Quoted in this article originally published with Mic.com
Move over, Michael Jordan. People don’t want to #BeLikeMike anymore — they want to #BeLikeDarsh.
Darsh Preet Singh was the first turbaned Sikh to play NCAA basketball, and his jersey hangs in the Smithsonian Institute. Unfortunately, that didn’t stop somebody from posting an online meme confusing the Sikh athlete for a Muslim and making an Islamophobic joke to boot.
A Facebook called “THUG LIFE” posted a meme that read “Nobody at school wants to guard Muhammad, he’s too explosive.”Moved to speak: A friend, Greg Worthington, took to Facebook to respond and point out the many assumptions about Singh that were incorrect — he’s actually Punjabi, he’s Sikh, his name is not Muhammad and he’s a U.S. citizen. The internet responded with a series of memes that embraced Singh and his legacy, and the #BeLikeDarsh meme was born.
One of the first to post a response was the Smithsonian, which holds Singh’s jersey. Many more quickly joined in:
Singh speaks out: Singh, a native-born Texan, wrote an op-ed in the Dallas Morning News addressing the controversy.

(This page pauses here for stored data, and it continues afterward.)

(** X9. What [createDatabase] stores is what the lookups return: after
    a call that returned its success response,
    [findDatabaseByDatabaseId(dbId)] returns the Database record as the
    document client wrote it, which has exactly the attributes that
    were given a value (no metadata, when none was given), and
    [getDatabase(userId, dbNameHash)] returns the merge of the stored
    UserDatabase record and that record (lookups answered by the
    store). *)
Theorem created_database_is_found
    (userId dbNameHash dbId encryptedDbName encryptedDbKey encryptedMetadata data : value)
    (o : outcome) (os os1 os2 : list outcome) (w : world) :
  let done :=
    run (createDatabase userId dbNameHash dbId encryptedDbName encryptedDbKey
           encryptedMetadata) (o :: os) w in
  let given := Database_record userId dbId encryptedDbName encryptedMetadata in
  let database := marshal given in
  let userDatabase := marshal (UserDatabase_record userId dbNameHash dbId encryptedDbKey) in
  result_of done = Returned (successResponse data) ->
  result_of (run (findDatabaseByDatabaseId dbId) (Answer :: os1) (world_of done))
  = Returned database
  /\ result_of (run (getDatabase userId dbNameHash) (Answer :: Answer :: os2) (world_of done))
     = Returned (spread userDatabase database)
  /\ forall name,
       (name ∈ (own_properties database).*1 <-> read given name <> VUndefined)
       /\ read database name = marshal (read given name).
Proof.
  intros done given database userDatabase Hok.
  destruct (createDatabase_success_stores _ _ _ _ _ _ _ _ _ _ Hok) as (_ & _ & Hddb).
  fold done given database userDatabase in Hddb.
  pose proof (alias_names userId dbNameHash dbId encryptedDbKey) as Halias.
  pose proof (database_names userId dbId encryptedDbName encryptedMetadata) as Hnames.
  cbn [UserDatabase_record Database_record] in Halias, Hnames.
  assert (Hfound : ddb (world_of done) !! (databaseTable, [marshal dbId]) = Some database).
  { rewrite Hddb, lookup_insert_ne by discriminate. apply lookup_insert_eq. }
  split; [|split].
  - rewrite findDatabaseByDatabaseId_answered. unfold result_of. cbn [fst].
    rewrite Hfound. reflexivity.
  - destruct (getDatabase_answered userId dbNameHash os2 (world_of done)) as (Hres & _).
    cbv zeta in Hres. rewrite Hres, Hddb, lookup_insert_eq.
    fold userDatabase. cbn [found].
    assert (Hid : read userDatabase "database-id" = marshal dbId).
    { subst userDatabase. unfold UserDatabase_record.
      rewrite read_marshal by exact Halias. reflexivity. }
    change (truthy userDatabase) with true. cbv iota.
    rewrite Hid, marshal_idempotent, <- Hddb, Hfound. reflexivity.
  - intros name. subst database given. unfold Database_record.
    split; [apply marshalled_names; exact Hnames|apply read_marshal; exact Hnames].
Qed.

(** X10. A database that was just created opens without a bundle: after
    a [createDatabase] that returned its success response,
    [openDatabase(userId, connectionId, dbNameHash)] hands the registry
    the database id and the encrypted key that were given to
    [createDatabase], as the document client stored them, and
    [undefined] as bundle sequence number, and answers "Success!"
    exactly when the registry's answer is truthy. *)
Theorem created_database_opens_without_a_bundle
    (userId dbNameHash dbId encryptedDbName encryptedDbKey encryptedMetadata data : value)
    (connectionId : value) (o : outcome) (os os' : list outcome) (w : world) :
  let done :=
    run (createDatabase userId dbNameHash dbId encryptedDbName encryptedDbKey
           encryptedMetadata) (o :: os) w in
  result_of done = Returned (successResponse data) ->
  result_of (run (openDatabase userId connectionId dbNameHash) (Answer :: Answer :: os')
               (world_of done))
  = Returned
      (if truthy (connections_openDatabase userId connectionId (marshal dbId) VUndefined
                    dbNameHash (marshal encryptedDbKey))
       then successResponse (VStr "Success!")
       else errorResponse Internal_Server_Error
              "Failed to create database with Error: Unable to open database").
Proof.
  intros done Hok.
  destruct (createDatabase_success_stores _ _ _ _ _ _ _ _ _ _ Hok)
    as (Hhash & Hid & Hddb).
  fold done in Hddb.
  pose proof (alias_names userId dbNameHash dbId encryptedDbKey) as Halias.
  pose proof (database_names userId dbId encryptedDbName encryptedMetadata) as Hnames.
  cbn [UserDatabase_record Database_record] in Halias, Hnames.
  rewrite openDatabase_answered by exact Hhash.
  set (alias := marshal (UserDatabase_record userId dbNameHash dbId encryptedDbKey)) in *.
  set (record := marshal (Database_record userId dbId encryptedDbName encryptedMetadata))
    in *.
  assert (Hread : read alias "database-id" = marshal dbId).
  { subst alias. unfold UserDatabase_record. rewrite read_marshal by exact Halias.
    reflexivity. }
  assert (Halias_found : found (Some alias) = alias) by reflexivity.
  assert (Hrecord_found : found (Some record) = record) by reflexivity.
  rewrite Hddb, lookup_insert_eq, Halias_found, Hread, marshal_idempotent.
  rewrite lookup_insert_ne by discriminate. rewrite lookup_insert_eq, Hrecord_found.
  change (truthy alias && truthy record) with true.
  subst alias record. unfold UserDatabase_record, Database_record.
  cbv iota. unfold opened. rewrite !read_spread_marshal by assumption.
  cbn [assoc String.eqb Ascii.eqb Bool.eqb].
  rewrite (bool_decide_eq_false_2 (dbId = VUndefined))
    by (intros ->; discriminate).
  rewrite !(bool_decide_eq_true_2 (VUndefined = VUndefined)) by reflexivity.
  reflexivity.
Qed.
Lemma touch_node_keys G n :
  n ∈ pydict_keys (nodes G) → touch_node G n = G.
Proof.
  intros [d Hd]%pydict_get_is_Some. unfold touch_node. by rewrite Hd.
Qed.

Lemma add_edge_inv G u v a : graph_inv G → graph_inv (add_edge G u v a).
Proof.
  intros HG n. unfold add_edge; simpl. intros Hn.
  assert (graph_inv (touch_node (touch_node G u) v)) as HG1
    by by do 2 apply touch_node_inv.
  rewrite !touch_node_get in Hn.
  destruct (pydict_get n (nodes G)) eqn:Hget; [done|].
  destruct (decide (u = n)); [done|]. destruct (decide (v = n)); [done|].
  rewrite !lookup_insert_ne by done. apply HG1.
  rewrite !touch_node_get, Hget. by rewrite !decide_False.
Qed.

(** What [add_edge] does to the attribute dictionary of every pair. *)
Lemma edge_add_edge G u v a x y :
  graph_inv G →
  edge (add_edge G u v a) x y =
  if decide (same_pair x y u v)
  then Some (update (default ∅ (edge G u v)) a)
  else edge G x y.
Proof.
  intros HG.
  assert (graph_inv (touch_node (touch_node G u) v)) as HG1
    by by do 2 apply touch_node_inv.
  assert (∀ p q, edge (touch_node (touch_node G u) v) p q = edge G p q) as Hedge.
  { intros p q. rewrite touch_node_edge by by apply touch_node_inv.
    by apply touch_node_edge. }
  unfold add_edge. set (G1 := touch_node (touch_node G u) v) in *.
  rewrite edge_default, Hedge.
  set (dd := update (default ∅ (edge G u v)) a).
  unfold edge at 1; simpl. unfold same_pair.
  destruct (decide (x = v)) as [->|Hxv].
  - rewrite lookup_insert_eq; simpl.
    destruct (decide (y = u)) as [->|Hyu].
    + rewrite lookup_insert_eq. rewrite decide_True; [done|by right].
    + rewrite lookup_insert_ne by done.
      rewrite decide_False by (intros [[? ?]|[? ?]]; congruence).
      destruct (decide (u = v)) as [->|Huv].
      * rewrite lookup_insert_eq; simpl.
        rewrite lookup_insert_ne by done. rewrite edge_default. apply Hedge.
      * rewrite lookup_insert_ne by done. rewrite edge_default. apply Hedge.
  - rewrite lookup_insert_ne by done.
    destruct (decide (x = u)) as [->|Hxu].
    + rewrite lookup_insert_eq; simpl.
      destruct (decide (y = v)) as [->|Hyv].
      * rewrite lookup_insert_eq. rewrite decide_True; [done|by left].
      * rewrite lookup_insert_ne by done.
        rewrite decide_False by (intros [[? ?]|[? ?]]; congruence).
        rewrite edge_default. apply Hedge.
    + rewrite lookup_insert_ne by done.
      rewrite decide_False by (intros [[? ?]|[? ?]]; congruence).
      apply Hedge.
Qed.
(** * A shallow embedding of the memHierarchy cache controller

    The controller (class [Cache]; its implementation is the second document
    of src/sst/elements/patterns/src_ghost_bench/ghost.c) is a single-threaded
    event handler: every handler runs to completion on the cache's state and
    emits events on its links.  The embedding is a state-and-failure monad
    over a record of the cache's mutable members; the links are an output
    trace.  Pointers into the block array are (row, column) pairs, and
    heap-allocated [LoadInfo_t] objects live in a store keyed by address,
    so that the aliasing between [waitingLoads], [CacheBlock::loadInfo] and
    the pending self events is kept. *)

From Stdlib Require Import ZArith List Bool String Lia.
From stdpp Require Import base option list gmap strings.

Open Scope Z_scope.

(** ** Machine integers *)

Definition wrap64 (x : Z) : Z := x mod 2 ^ 64.
Definition wrap32 (x : Z) : Z := x mod 2 ^ 32.
(** [~x] on a 32-bit unsigned operand. *)
Definition lnot32 (x : Z) : Z := 2 ^ 32 - 1 - wrap32 x.

(** ** Enumerations *)

Inductive Command :=
| ReadReq | ReadResp | WriteReq | WriteResp
| RequestData | SupplyData | Invalidate | ACK | NACK
| Fetch | FetchInvalidate | FetchResp
| BusClearToSend | NULLCMD.

Inductive SourceType_t := UPSTREAM | DOWNSTREAM | SNOOP | DIRECTORY | SELF | PREFETCHER.

Inductive ForwardDir_t := SEND_DOWN | SEND_UP | SEND_BOTH.

Inductive BlockStatus := INVALID | ASSIGNED | SHARED | EXCLUSIVE | DIRTY.

Inductive CacheMode := MODE_INCLUSIVE | MODE_EXCLUSIVE | MODE_STANDARD.

Inductive Flag := F_WRITEBACK | F_LOCKED | F_DELAYED.

#[global] Instance Command_eq_dec : EqDecision Command.
Proof. solve_decision. Defined.
#[global] Instance SourceType_eq_dec : EqDecision SourceType_t.
Proof. solve_decision. Defined.
#[global] Instance ForwardDir_eq_dec : EqDecision ForwardDir_t.
Proof. solve_decision. Defined.
#[global] Instance BlockStatus_eq_dec : EqDecision BlockStatus.
Proof. solve_decision. Defined.
#[global] Instance CacheMode_eq_dec : EqDecision CacheMode.
Proof. solve_decision. Defined.

Definition src_code (s : SourceType_t) : nat :=
  match s with
  | UPSTREAM => 0 | DOWNSTREAM => 1 | SNOOP => 2
  | DIRECTORY => 3 | SELF => 4 | PREFETCHER => 5
  end%nat.

Definition src_of_code (n : nat) : option SourceType_t :=
  match n with
  | 0 => Some UPSTREAM | 1 => Some DOWNSTREAM | 2 => Some SNOOP
  | 3 => Some DIRECTORY | 4 => Some SELF | 5 => Some PREFETCHER
  | _ => None
  end%nat.

#[global] Instance SourceType_countable : Countable SourceType_t.
Proof.
  apply (inj_countable src_code src_of_code).
  intros []; reflexivity.
Defined.

(** ** Events (the simulator core's [MemEvent], seen through its accessors) *)

Definition id_type : Type := Z * Z.

Record MemEvent := mkEvent {
  getID : id_type;
  getResponseToID : id_type;
  getCmd : Command;
  getSrc : string;
  getDst : string;
  getAddr : Z;
  getSize : Z;
  flag_writeback : bool;
  flag_locked : bool;
  flag_delayed : bool;
  getPayload : list Z;
  getLinkId : Z
}.

Definition queryFlag (ev : MemEvent) (f : Flag) : bool :=
  match f with
  | F_WRITEBACK => flag_writeback ev
  | F_LOCKED => flag_locked ev
  | F_DELAYED => flag_delayed ev
  end.

Definition setFlag (f : Flag) (ev : MemEvent) : MemEvent :=
  mkEvent (getID ev) (getResponseToID ev) (getCmd ev) (getSrc ev) (getDst ev)
    (getAddr ev) (getSize ev)
    (match f with F_WRITEBACK => true | _ => flag_writeback ev end)
    (match f with F_LOCKED => true | _ => flag_locked ev end)
    (match f with F_DELAYED => true | _ => flag_delayed ev end)
    (getPayload ev) (getLinkId ev).

Definition setSize (n : Z) (ev : MemEvent) : MemEvent :=
  mkEvent (getID ev) (getResponseToID ev) (getCmd ev) (getSrc ev) (getDst ev)
    (getAddr ev) n (flag_writeback ev) (flag_locked ev) (flag_delayed ev)
    (getPayload ev) (getLinkId ev).

Definition setDst (d : string) (ev : MemEvent) : MemEvent :=
  mkEvent (getID ev) (getResponseToID ev) (getCmd ev) (getSrc ev) d
    (getAddr ev) (getSize ev) (flag_writeback ev) (flag_locked ev)
    (flag_delayed ev) (getPayload ev) (getLinkId ev).

Definition setSrc (s : string) (ev : MemEvent) : MemEvent :=
  mkEvent (getID ev) (getResponseToID ev) (getCmd ev) s (getDst ev)
    (getAddr ev) (getSize ev) (flag_writeback ev) (flag_locked ev)
    (flag_delayed ev) (getPayload ev) (getLinkId ev).

Definition setCmd (c : Command) (ev : MemEvent) : MemEvent :=
  mkEvent (getID ev) (getResponseToID ev) c (getSrc ev) (getDst ev)
    (getAddr ev) (getSize ev) (flag_writeback ev) (flag_locked ev)
    (flag_delayed ev) (getPayload ev) (getLinkId ev).

(** [setPayload(vector)]: the payload is replaced and the size follows it. *)
Definition setPayload (p : list Z) (ev : MemEvent) : MemEvent :=
  mkEvent (getID ev) (getResponseToID ev) (getCmd ev) (getSrc ev) (getDst ev)
    (getAddr ev) (Z.of_nat (length p)) (flag_writeback ev) (flag_locked ev)
    (flag_delayed ev) p (getLinkId ev).

(** [setPayload(size, ptr)]: [size] bytes are copied from the buffer that
    starts at [ptr]; here the buffer is the tail of a block's data. *)
Definition setPayloadFrom (n : Z) (buf : list Z) (ev : MemEvent) : MemEvent :=
  mkEvent (getID ev) (getResponseToID ev) (getCmd ev) (getSrc ev) (getDst ev)
    (getAddr ev) n (flag_writeback ev) (flag_locked ev)
    (flag_delayed ev) (take (Z.to_nat n) buf) (getLinkId ev).

Definition NO_ID : id_type := (0, -1).
Definition BROADCAST_TARGET : string := "BROADCAST".

Definition commandResponse (c : Command) : Command :=
  match c with
  | RequestData => SupplyData
  | SupplyData => WriteResp
  | ReadReq => ReadResp
  | WriteReq => WriteResp
  | Invalidate => ACK
  | Fetch | FetchInvalidate => FetchResp
  | _ => NULLCMD
  end.

Definition id_eqb (a b : id_type) : bool :=
  (fst a =? fst b) && (snd a =? snd b).
(** C1. The first statement that [copy_data_mssql_to_pg] sends to the
    target, on every run and before it reads any count, is the [DELETE]
    of all rows of the target table. *)
Theorem pg_deletes_before_counting {World : Type} {DS : DataSource World}
    (server source_db source_schema source_table : string)
    (target_db target_schema target_table : string) (st : state World) :
  exists later,
    issued
      (snd (copy_data_mssql_to_pg server source_db source_schema source_table
              target_db target_schema target_table st))
    = (issued st ++ pg_delete target_schema target_table :: later)%list.
Proof.
  unfold copy_data_mssql_to_pg.
  match goal with
  | |- context [bind (send ?c ?d ?q) ?k] =>
      assert (Hrest : forall a, grows (k a))
  end.
  { intros [delete_result delete_code].
    repeat first [apply copy_data_mssql_to_pg_alternative_grows | grows_step]. }
  unfold bind at 1. unfold send at 1.
  destruct (run_sql_postgresql target_db
              (pg_delete target_schema target_table) (world st))
    as [answer w].
  destruct (Hrest answer
              (mk_state w (issued st ++ [pg_delete target_schema target_table])))
    as [later Hlater].
  exists later. rewrite Hlater. simpl. now rewrite <- app_assoc.
Qed.

Lemma insert_conflict_policy_witness :
  (exists head,
     pg_insert_query Demo.customer "Person" "Customer" ["(1, 'Ann', TRUE)"]
     = head ++ " ON CONFLICT ("
       ++ join ", "
            (map (fun col => dquoted (name col)) (filter is_pk Demo.customer))
       ++ ") DO NOTHING;")
  /\ @mysql_insert_chunks Demo.target Demo.source_ok "inventorymanagement"
       "Person" "Customer" Demo.customer [["(1, 'Ann', 1)"]] 0 0
       (Demo.rejecting 0)
     = @mysql_insert_chunks Demo.target Demo.source_ok "inventorymanagement"
         "Person" "Customer" Demo.customer [] 0 (0 + 1)
         (mk_state (Demo.mk_target 0 (Demo.duplicate_entry, 1))
            [mysql_insert_query Demo.customer "inventorymanagement"
               (table_name "Person" "Customer") ["(1, 'Ann', 1)"]]).
Proof.
  destruct (@insert_conflict_policy Demo.target Demo.source_ok
              "inventorymanagement" "Person" "Customer" Demo.customer)
    as [Hpg Hmysql].
  split.
  - apply Hpg. discriminate.
  - apply (Hmysql ["(1, 'Ann', 1)"] [] 0 0 (Demo.rejecting 0)
             Demo.duplicate_entry 1 (Demo.mk_target 0 (Demo.duplicate_entry, 1))).
    + reflexivity.
    + right. left. reflexivity.
Defined.

(** The MySQL path against a target that answers every [INSERT] with a
    duplicate-entry error: no row is stored, and the three rows of the
    failed chunk are returned as copied. *)
Lemma duplicate_chunk_is_counted :
  let run :=
    @copy_data_mssql_to_mysql_batch Demo.target Demo.source_ok "srv"
      "AdventureWorks2022" "Person" "Customer" "inventorymanagement" "Person"
      "Customer" Demo.customer 3 (Demo.rejecting 0) in
  fst run = Returns (Some (true, 3))
  /\ Demo.table_rows (world (snd run)) = 0
  /\ snd (Demo.insert_answer (world (snd run))) <> 0
  /\ issued (snd run)
     = [ mysql_delete "inventorymanagement" (table_name "Person" "Customer");
         mysql_insert_query Demo.customer "inventorymanagement"
           (table_name "Person" "Customer")
           ["(1, 'Ann', 1)"; "(2, 'Bob', NULL)"; "(3, 'Cy', 0)"] ].
Proof. vm_compute. repeat split; discriminate. Qed.

(** The scenario table is what the introspector reads from the demo
    source. *)
Lemma demo_customer_described :
  @get_table_definition_mssql Demo.target Demo.source_ok "srv"
    "AdventureWorks2022" "Person" "Customer"
  = Demo.customer.
Proof. reflexivity. Qed.

(** The PostgreSQL path on a target that already holds the three rows of
    the source: the rows are deleted, the count read afterwards is zero,
    and the table is copied again. *)
Lemma pg_rerun_deletes_and_recopies :
  @copy_data_mssql_to_pg Demo.target Demo.source_ok "srv" "AdventureWorks2022"
    "Person" "Customer" "personmanagement" "Person" "Customer"
    (Demo.accepting 3)
  = (Returns (Some (true, 3)),
     mk_state (Demo.mk_target 3 ("INSERT 0 3", 0))
       [ pg_delete "Person" "Customer";
         pg_count_query "Person" "Customer";
         pg_delete "Person" "Customer";
         pg_insert_query Demo.customer "Person" "Customer"
           ["(1, 'Ann', TRUE)"; "(2, 'Bob', NULL)"; "(3, 'Cy', FALSE)"] ]).
Proof. vm_compute. reflexivity. Qed.

(** The MySQL path does what the PostgreSQL path misses: when the target
    table exists and its count equals the source count, the function
    returns [(True, count)] after the two reading statements, and sends
    nothing else. *)
Lemma mysql_skips_when_counts_agree {World : Type} {DS : DataSource World}
    (server source_db source_schema source_table : string)
    (target_db target_schema target_table : string) (st : state World)
    (exists_text count_text target_text : string) (w1 w2 : World) (n : Z) :
  run_sql_mysql target_db
    (mysql_exists_query target_db (mysql_table_name target_schema target_table))
    (world st)
  = ((exists_text, 0), w1) ->
  positive_line (split_on nl_char exists_text) = Returns true ->
  get_table_definition_mssql server source_db source_schema source_table
  <> [] ->
  run_sql_mssql server source_db
    (source_count_query source_schema source_table) tab
  = (count_text, 0) ->
  first_number count_text = Returns n ->
  0 < n ->
  run_sql_mysql target_db
    (mysql_count_query target_db (mysql_table_name target_schema target_table))
    w1
  = ((target_text, 0), w2) ->
  first_number target_text = Returns n ->
  copy_data_mssql_to_mysql server source_db source_schema source_table
    target_db target_schema target_table st
  = (Returns (Some (true, n)),
     mk_state w2
       (issued st
        ++ [ mysql_exists_query target_db
               (mysql_table_name target_schema target_table);
             mysql_count_query target_db
               (mysql_table_name target_schema target_table) ])).
Proof.
  intros Hexists Hpositive Hcolumns Hcount Hn Hpos Htarget Hsame.
  unfold copy_data_mssql_to_mysql. cbv zeta.
  unfold bind at 1. unfold send at 1. rewrite Hexists.
  cbn [Z.eqb]. unfold bind at 1. unfold lift at 1. rewrite Hpositive.
  destruct (get_table_definition_mssql server source_db source_schema
              source_table) as [| col cols]; [congruence |].
  cbn [negb]. unfold bind at 1. unfold ret at 1. cbn [fst negb].
  rewrite Hcount. cbn [Z.eqb negb].
  unfold bind at 1. unfold lift at 1. rewrite Hn.
  assert (Hnz : (n =? 0) = false) by (apply Z.eqb_neq; lia).
  rewrite Hnz.
  unfold bind at 1. unfold send at 1. cbn [world]. rewrite Htarget.
  cbn [Z.eqb]. unfold bind at 1. unfold lift at 1. rewrite Hsame.
  assert (Hgt : (n >? 0) = true) by (apply Z.gtb_lt; lia).
  rewrite Hgt, Z.eqb_refl. cbn [andb]. unfold ret. cbn [issued].
  now rewrite <- app_assoc.
Qed.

He thanked his friend Worthington, whose “Christian values compelled him to speak up when he saw something he felt was wrong.” Singh also said he didn’t realize the power of the internet to create compassion.
“I witnessed hundreds of friends, old and new, rally around shared values of truth, education, and compassion,” he wrote.
Singh explained the Sikh tradition to readers and thanked Greg and Dallas Mayor Mike Rawlings for calling out the hate. He wrote:
In the Sikh tradition, we believe the Divine Light exists within everyone, but we create walls of falsehood in our own minds to prevent connection. Like my friend Greg, when [Dallas] Mayor [Mike] Rawlings called out the hateful rhetoric, he was able to acknowledge the humanity of the situation and remove false barriers by re-focusing the dialogue on shared values of inclusivity, compassion and thoughtful dialogue.
The Singh situation happened in the week following President Barack Obama’s comments on Islamophobia during his Oval Office address, making Singh’s situation even more poignant. During the address, Obama discused the anti-Muslim rhetoric that influenced policy proposals like a Christian-refugees-only proposal and Trump’s suggestion of an outright Muslim ban.
“It is our responsibility to reject proposals that Muslim Americans should somehow be treated differently,” Obama said.
In a later interview with MSNBC, Singh addressed the events again. He said, “As a Sikh and as an American, I believe that love is the most powerful force in the world. And this story reinforced that for me.”
Singh said the original meme was posted out of ignorance and that he wasn’t going to address that. Rather, he wanted to focus on Worthington’s love — as well as the response of others.
He told MSNBC: “Silence in the face of prejudice is an act of hate.”